Required work
Among the records that follow, set down only the lines from the one containing "work on code" to the one containing "From Stdlib Require Import ZArith", both included, exactly.

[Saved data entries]
..........
(** * ClipAI main process: summarization orchestration pipeline

    A shallow embedding of [src/main.js]: configuration loading and
    migration, accelerator normalisation, selection capture, the provider
    gateway, and the [runSummary] orchestrator with the popup toggle
    logic.

    Conventions of the embedding.
    - A JavaScript string is the list of its UTF-16 code units
      ([jsstring]); [length], [slice], [trim], [split] and [charCodeAt]
      work on code units exactly as in JavaScript.
    - JavaScript numbers are modelled by [Z]: every number the modelled code
      computes with is an integer far below 2^53, where double arithmetic
      is exact.  The one fractional product, [contextLimit * 0.1], is taken
      with its [Math.ceil] (see [safetyMarginOf]).
    - An [async] function is cut at its [await]s into synchronous phases;
      what the outside world answers (clipboard, clock, HTTP) is an
      explicit argument of the phase that consumes it.  A thrown value is
      an [exn] (name and message); an awaited promise is fulfilled,
      rejected or never settled ([promise]).
    - A plain object is the association list of its own properties
      ([lookup]); where the code reads a property under a name that may be
      inherited from [Object.prototype], the definition says what the
      inherited value does ([inherited]).
    - Case mapping is modelled on ASCII ([toLowerCase], [toUpperCase]);
      statements that depend on it beyond comparing with ASCII words are
      made for ASCII strings ([isAscii]).
    - Messages sent to windows and calls to the provider are recorded in an
      event trace. *)

From Stdlib Require Import ZArith List Bool Lia String Ascii QArith Qround.
From Stdlib Require Import ListSet DecimalString Floats Uint63.
Import ListNotations.

Local Open Scope Z_scope.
..........
Task answer
      work on code units exactly as in JavaScript.
    - JavaScript numbers are modelled by [Z]: every number the modelled code
      computes with is an integer far below 2^53, where double arithmetic
      is exact.  The one fractional product, [contextLimit * 0.1], is taken
      with its [Math.ceil] (see [safetyMarginOf]).
    - An [async] function is cut at its [await]s into synchronous phases;
      what the outside world answers (clipboard, clock, HTTP) is an
      explicit argument of the phase that consumes it.  A thrown value is
      an [exn] (name and message); an awaited promise is fulfilled,
      rejected or never settled ([promise]).
    - A plain object is the association list of its own properties
      ([lookup]); where the code reads a property under a name that may be
      inherited from [Object.prototype], the definition says what the
      inherited value does ([inherited]).
    - Case mapping is modelled on ASCII ([toLowerCase], [toUpperCase]);
      statements that depend on it beyond comparing with ASCII words are
      made for ASCII strings ([isAscii]).
    - Messages sent to windows and calls to the provider are recorded in an
      event trace. *)

From Stdlib Require Import ZArith List Bool Lia String Ascii QArith Qround.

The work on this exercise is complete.